(Task material begins)
(* ===== verification/FreeQueue.v ===== *)
(** * The free-block queue

    [KVCacheBlock] and [FreeKVCacheBlockQueue] of vllm/v1/core/kv_cache_utils.py:
    an intrusive doubly linked list threaded through the blocks' own
    [prev_free_block] and [next_free_block] fields between two sentinel blocks.
    The blocks live in a heap; a Python reference to a block is a [ref].  The
    module [Spec] is the deque the queue promises to be, and the theorems show
    that every operation on the links implements the list operation. *)

From S2P Require Import Prelude.

(** A [bytes] object. *)
Abbreviation bytes := (list Z).

(** A reference to a block: one of the two sentinels the queue allocates, or
    block [i] of the pool. *)
Inductive ref :=
  | FakeHead
  | FakeTail
  | Blk (i : nat).

#[global] Instance ref_eq_dec : EqDecision ref.
Proof. solve_decision. Defined.

#[global] Instance ref_countable : Countable ref.
Proof.
  refine (inj_countable'
    (λ r, match r with FakeHead => inl true | FakeTail => inl false | Blk i => inr i end)
    (λ s, match s with inl true => FakeHead | inl false => FakeTail | inr i => Blk i end) _).
  by intros [].
Defined.
(* ===== verification/BlockHash.v ===== *)
(** * Block hashes

    The hashing half of vllm/v1/core/kv_cache_utils.py: the packed key of a block
    hash and a KV-cache group id, the extra keys that multi-modal inputs, LoRA,
    cache salt and prompt embeddings add to a block, the hash chain over the full
    blocks of a request, and the change of granularity between block sizes.  The
    hash function and SHA-256 are parameters. *)

From Stdlib Require Import Sorted.
From S2P Require Import Prelude FreeQueue Request.

(** ** Keys *)

(** [v.to_bytes(n, "big")] for [0 <= v < 256 ** n]. *)
Fixpoint to_bytes_be (n : nat) (v : Z) : bytes :=
  match n with
  | O => []
  | S n => (v / 256 ^ Z.of_nat n) mod 256 :: to_bytes_be n v
  end.

(** [int.from_bytes(b, "big")] *)
Definition from_bytes_be (b : bytes) : Z := foldl (λ acc x, acc * 256 + x) 0 b.

(** The key of a block hash and of a group id of four bytes. *)
Definition group_key (block_hash : bytes) (group_id : Z) : bytes :=
  block_hash ++ to_bytes_be 4 group_id.

(** [to_bytes] raises for a number that needs more bytes, or is negative.  The callers
    take the group id from the positions of the list of groups, and no list has 2^32 of
    them: they are written with [group_key]. *)
Definition make_block_hash_with_group_id (block_hash : bytes) (group_id : Z) : result bytes :=
  if (0 <=? group_id) && (group_id <? 2 ^ 32) then Ok (group_key block_hash group_id) else Raise OverflowError.

Definition get_block_hash (key : bytes) : bytes := py_slice key 0 (-4).

Definition get_group_id (key : bytes) : Z := from_bytes_be (py_slice_from key (-4)).

(** [ExternalBlockHash = bytes | int] *)
Inductive ExternalBlockHash :=
  | HashBytes (b : bytes)
  | HashInt (v : Z).

(** [use_int] is [envs.VLLM_KV_EVENTS_USE_INT_BLOCK_HASHES]. *)
Definition maybe_convert_block_hash (use_int : bool) (hash_bytes : bytes) : ExternalBlockHash :=
  if negb use_int then HashBytes hash_bytes
  else HashInt (Z.land (from_bytes_be hash_bytes) (Z.shiftl 1 64 - 1)).

(** ** Extra keys *)

(** The elements of an extra-keys tuple, as the Python values they are: a LoRA
    name and a cache salt are both plain strings. *)
Inductive ExtraKey :=
  | KStr (s : string)
  | KMm (ident : string) (off : Z)
  | KBytes (b : bytes).

#[global] Instance ExtraKey_eq_dec : EqDecision ExtraKey.
Proof. solve_decision. Defined.

#[global] Instance ExtraKey_countable : Countable ExtraKey.
Proof.
  refine (inj_countable'
    (λ k, match k with KStr s => inl s | KMm i o => inr (inl (i, o)) | KBytes b => inr (inr b) end)
    (λ k, match k with inl s => KStr s | inr (inl (i, o)) => KMm i o | inr (inr b) => KBytes b end) _).
  by intros [].
Defined.

Definition need_extra_keys (request : Request) : bool :=
  negb (bool_decide (mm_features request = [])) ||
  bool_decide (is_Some (lora_request request)) || bool_decide (is_Some (cache_salt request)).

(** The [while] loop of [_gen_mm_extra_hash_keys], over the features from the
    current index on. *)
Fixpoint mm_keys_loop (features : list MultiModalFeatureSpec) (start_token_idx end_token_idx : Z)
    (curr_mm_idx : Z) (extra_keys : list ExtraKey) : list ExtraKey * Z :=
  match features with
  | [] => (extra_keys, curr_mm_idx)
  | f :: features =>
      let off := offset (mm_position f) in
      let length := length_ (mm_position f) in
      if off <? end_token_idx then
        if off + length <=? start_token_idx then
          mm_keys_loop features start_token_idx end_token_idx (curr_mm_idx + 1) extra_keys
        else
          let extra_keys := extra_keys ++ [KMm (identifier f) (off - start_token_idx)] in
          if off + length <=? end_token_idx then
            mm_keys_loop features start_token_idx end_token_idx (curr_mm_idx + 1) extra_keys
          else (extra_keys, curr_mm_idx)
      else (extra_keys, curr_mm_idx)
  end.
(Task material ends)
The task: Using the records above, restate word for word the lines from the one with "string) (off : Z)" through the one with "let extra_keys := extra_keys", both included.

Reply:
  | KMm (ident : string) (off : Z)
  | KBytes (b : bytes).

#[global] Instance ExtraKey_eq_dec : EqDecision ExtraKey.
Proof. solve_decision. Defined.

#[global] Instance ExtraKey_countable : Countable ExtraKey.
Proof.
  refine (inj_countable'
    (λ k, match k with KStr s => inl s | KMm i o => inr (inl (i, o)) | KBytes b => inr (inr b) end)
    (λ k, match k with inl s => KStr s | inr (inl (i, o)) => KMm i o | inr (inr b) => KBytes b end) _).
  by intros [].
Defined.

Definition need_extra_keys (request : Request) : bool :=
  negb (bool_decide (mm_features request = [])) ||
  bool_decide (is_Some (lora_request request)) || bool_decide (is_Some (cache_salt request)).

(** The [while] loop of [_gen_mm_extra_hash_keys], over the features from the
    current index on. *)
Fixpoint mm_keys_loop (features : list MultiModalFeatureSpec) (start_token_idx end_token_idx : Z)
    (curr_mm_idx : Z) (extra_keys : list ExtraKey) : list ExtraKey * Z :=
  match features with
  | [] => (extra_keys, curr_mm_idx)
  | f :: features =>
      let off := offset (mm_position f) in
      let length := length_ (mm_position f) in
      if off <? end_token_idx then
        if off + length <=? start_token_idx then
          mm_keys_loop features start_token_idx end_token_idx (curr_mm_idx + 1) extra_keys
        else
          let extra_keys := extra_keys ++ [KMm (identifier f) (off - start_token_idx)] in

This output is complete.